According to health experts, pregnant women and newborns should be screened for a virus that causes brain damage and deafness. The study that appeared in the latest issue of The Medical Journal of Australia yesterday says hundreds of cases of cytomegalovirus (CMV) are likely being missed each year in Australia because of a lack of screening, denying babies treatment for the condition.
A virologist with the University of NSW, Professor William Rawlinson, says a 10-year surveillance project between 1999 and 2009 shows that while Australia is estimated to have about 1,800 cases a year, only five to 25 are being diagnosed. Over the decade-long study, doctors reported a total of 363 cases to the surveillance project team. While 90 per cent had symptoms of the virus, only 15 of the babies, or 8 per cent, were given antiviral treatment.
CMV is a common viral infection that causes flu-like or no symptoms in healthy people. But it may lead to other problems for pregnant women, resulting in severe damage to their babies' brains and livers, with symptoms that can include an enlarged liver, jaundice, hearing loss, progressive visual loss, convulsions and mental retardation. In severe cases the virus can also be fatal.
The experts explain that most infected babies will present as well and not exhibit any symptoms at birth; about 13 per cent or 240 of the 1,800 infected each year will develop permanent problems. If the condition is detected shortly after birth, babies can be given antiviral treatments within their first 30 days of life or hearing aids to improve their development thereafter.

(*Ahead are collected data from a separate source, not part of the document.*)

(* ===== verification/UmallocProof.v ===== *)
(** The free list of user/umalloc.c: what [free], [morecore] and [malloc] do to
    it. *)
From S2P Require Import Prelude Umalloc.

(** ** Lists of blocks *)

Lemma first_app F G last : first (F ++ G) last = first F (first G last).
Proof. by destruct F as [|[a n] F]. Qed.

Lemma chain_app s F G last : chain s (F ++ G) last ↔ chain s F (first G last) ∧ chain s G last.
Proof.
  induction F as [|[a n] F IH]; simpl; [tauto|]. rewrite IH, first_app. tauto.
Qed.

Lemma chain_ext s s' F last : (∀ a, a ∈ F.*1 → hd s' !! a = hd s !! a) → chain s F last → chain s' F last.
Proof.
  induction F as [|[a n] F IH]; simpl; [done|]. intros He [Ha Hc]. split.
  - rewrite He by left. done.
  - apply IH; [|done]. intros b Hb. apply He. by right.
Qed.

Lemma fits_le lo R hi : fits lo R hi → lo ≤ hi.
Proof. revert lo. induction R as [|[a n] R IH]; intros lo; simpl; [done|]. intros (? & ? & H). apply IH in H. lia. Qed.

Lemma fits_app lo F G hi : fits lo (F ++ G) hi → ∃ mid, fits lo F mid ∧ fits mid G hi.
Proof.
  revert lo. induction F as [|[a n] F IH]; intros lo; simpl.
  - intros H. exists lo. split; [lia|done].
  - intros (? & ? & H). destruct (IH _ H) as (mid & ? & ?). by exists mid.
Qed.

Lemma fits_in lo R hi a n : fits lo R hi → (a, n) ∈ R → lo < a ∧ 0 ≤ n ∧ a + n ≤ hi.
Proof.
  revert lo. induction R as [|[b m] R IH]; intros lo; simpl; [by intros ? ?%not_elem_of_nil|].
  intros (? & ? & H) [[= -> ->]|Hin]%elem_of_cons.
  - apply fits_le in H. lia.
  - destruct (IH _ H Hin). lia.
Qed.

Lemma fits_addr lo R hi a : fits lo R hi → a ∈ R.*1 → lo < a ≤ hi.
Proof.
  intros H ([b m] & -> & Hin)%list_elem_of_fmap. pose proof (fits_in _ _ _ _ _ H Hin). simpl. lia.
Qed.

Lemma fits_weaken lo lo' R hi hi' : fits lo R hi → lo' ≤ lo → hi ≤ hi' → fits lo' R hi'.
Proof.
  revert lo lo'. induction R as [|[a n] R IH]; intros lo lo'; simpl; [lia|]. intros (? & ? & H) ? ?.
  split; [lia|]. split; [done|]. by eapply IH.
Qed.

Lemma fits_glue lo F mid G hi : fits lo F mid → fits mid G hi → fits lo (F ++ G) hi.
Proof.
  revert lo. induction F as [|[a n] F IH]; intros lo; simpl; [intros; by eapply fits_weaken|].
  intros (? & ? & H) HG. split; [done|]. split; [done|]. by apply IH.
Qed.

Lemma is_free_app F G x : is_free (F ++ G) x ↔ is_free F x ∨ is_free G x.
Proof. unfold is_free. setoid_rewrite elem_of_app. naive_solver. Qed.
Lemma is_free_cons a n R x : is_free ((a, n) :: R) x ↔ a ≤ x < a + n ∨ is_free R x.
Proof. unfold is_free. setoid_rewrite elem_of_cons. naive_solver. Qed.
Lemma is_free_nil x : ¬ is_free [] x.
Proof. by intros (? & ? & ?%not_elem_of_nil & _). Qed.

Lemma used_insert A a n x : A !! a = None → used (<[a := n]> A) x ↔ a ≤ x < a + n ∨ used A x.
Proof.
  intros Ha. unfold used. setoid_rewrite lookup_insert_Some. split.
  - intros (b & m & [[-> ->]|[? ?]] & ?); [by left|right; eauto].
  - intros [?|(b & m & Hb & ?)]; [by exists a, n; split; [left|]|]. exists b, m. split; [|done]. right. split; [congruence|done].
Qed.

Lemma used_delete A a n x : A !! a = Some n → (∀ b m y, A !! b = Some m → a ≤ y < a + n → b ≤ y < b + m → a = b) →
  used (delete a A) x ↔ used A x ∧ ¬ a ≤ x < a + n.
Proof.
  intros Ha Hd. unfold used. setoid_rewrite lookup_delete_Some. split.
  - intros (b & m & [Hne Hb] & Hx). split; [eauto|]. intros Hx'. by destruct Hne; eapply Hd.
  - intros [(b & m & Hb & Hx) Hn]. exists b, m. split; [|done]. split; [|done]. intros ->. simplify_eq. lia.
Qed.

Lemma fits_split lo L p n R hi : fits lo (L ++ (p, n) :: R) hi →
  0 ≤ n ∧ lo < p ∧ p + n ≤ hi ∧ (∀ a, a ∈ L.*1 → a < p) ∧ (∀ a, a ∈ R.*1 → p + n < a).
Proof.
  intros (mid & HL & Hp & Hn & HR)%fits_app. pose proof (fits_le _ _ _ HL). pose proof (fits_le _ _ _ HR).
  split; [done|]. split; [lia|]. split; [lia|]. split.
  - intros a Ha. pose proof (fits_addr _ _ _ _ HL Ha). lia.
  - intros a Ha. pose proof (fits_addr _ _ _ _ HR Ha). lia.
Qed.

Lemma chain_at s L p n R last : chain s (L ++ (p, n) :: R) last → ptr s p = first R last ∧ size_ s p = n.
Proof. intros [_ [Hp _]]%chain_app. unfold ptr, size_. by rewrite Hp. Qed.

(** A place of the list where every earlier address is below [t] and every
    later one is not. *)
Definition before (t p : Z) (R : list (Z * Z)) : Prop := p < t ∧ (R = [] ∨ t ≤ first R 0).

(** The length of a walk round the list that ends there. *)
Definition way (F : list (Z * Z)) (t p : Z) (R : list (Z * Z)) : nat :=
  if p <? t then S (length R) else length F + length R + 2.

Lemma way_step F lo hi base t L p n R : F = L ++ (p, n) :: R → fits lo F hi → head F.*1 = Some base → base < t →
  before t p R ∨
  match R with
  | [] => ∃ k F', F = (base, k) :: F' ∧ (way F t base F' < way F t p R)%nat
  | (q, k) :: R' => (way F t q R' < way F t p R)%nat
  end.
Proof.
  intros EF Hf Hb Ht. rewrite EF in Hf. destruct (fits_split _ _ _ _ _ _ Hf) as (Hn & _ & _ & _ & Hgt). unfold way, before.
  destruct R as [|[q m] R].
  - destruct (p <? t) eqn:Ep; bool_prop; [by left; auto|]. right.
    destruct F as [|[b k] F']; [done|]. injection Hb as ->. exists k, F'. split; [done|]. apply Z.ltb_lt in Ht as ->. simpl. lia.
  - assert (p + n < q) by (apply Hgt; left). destruct (p <? t) eqn:Ep; bool_prop.
    + destruct (Z.le_gt_cases t q); [by left; auto|]. right. destruct (q <? t) eqn:Eq; bool_prop; simpl; lia.
    + right. destruct (q <? t) eqn:Eq; bool_prop; simpl; lia.
Qed.

Lemma way_next F lo hi base t L p n R : F = L ++ (p, n) :: R → fits lo F hi → head F.*1 = Some base → base < t →
  before t p R ∨ ∃ L' n' R', F = L' ++ (first R base, n') :: R' ∧ (way F t (first R base) R' < way F t p R)%nat.
Proof.
  intros EF Hf Hb Ht. destruct (way_step F lo hi base t L p n R EF Hf Hb Ht) as [?|H]; [by left|right].
  destruct R as [|[q m] R]; simpl.
  - destruct H as (k & F' & E & H). by exists [], k, F'.
  - exists (L ++ [(p, n)]), m, R. by rewrite <- app_assoc.
Qed.

Lemma way_le F t L p n R : F = L ++ (p, n) :: R → (way F t p R ≤ 2 * length F + 1)%nat.
Proof. intros ->. unfold way. rewrite length_app. simpl. destruct (p <? t); lia. Qed.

The doctors say that although newborns are given routine hearing tests in most states, those found to have problems are not screened for CMV - an important gap that should be resolved. “Neonatal hearing screening is cost-effective and allows for early intervention with hearing aids and education, which can result in functional language improvements…The cost-effectiveness of incorporating CMV screening into this algorithm urgently needs to be determined,” they write. “Children identified with SNHL (sensorineural hearing loss) are not currently routinely screened for CMV in Australia and this is arguably an important gap within the program… Neonatal hearing screening is cost-effective and allows for early intervention with hearing aids and education, which can result in functional language improvements,” Prof Rawlinson and his team of researchers wrote in their paper.
A vaccine for CMV is being tested in the US and Europe and treatments for pregnant women are being investigated. Professor William Rawlinson, a senior medical virologist at the University of NSW who led the research, said CMV was under-diagnosed, infrequently treated and often manifested itself as isolated hearing loss.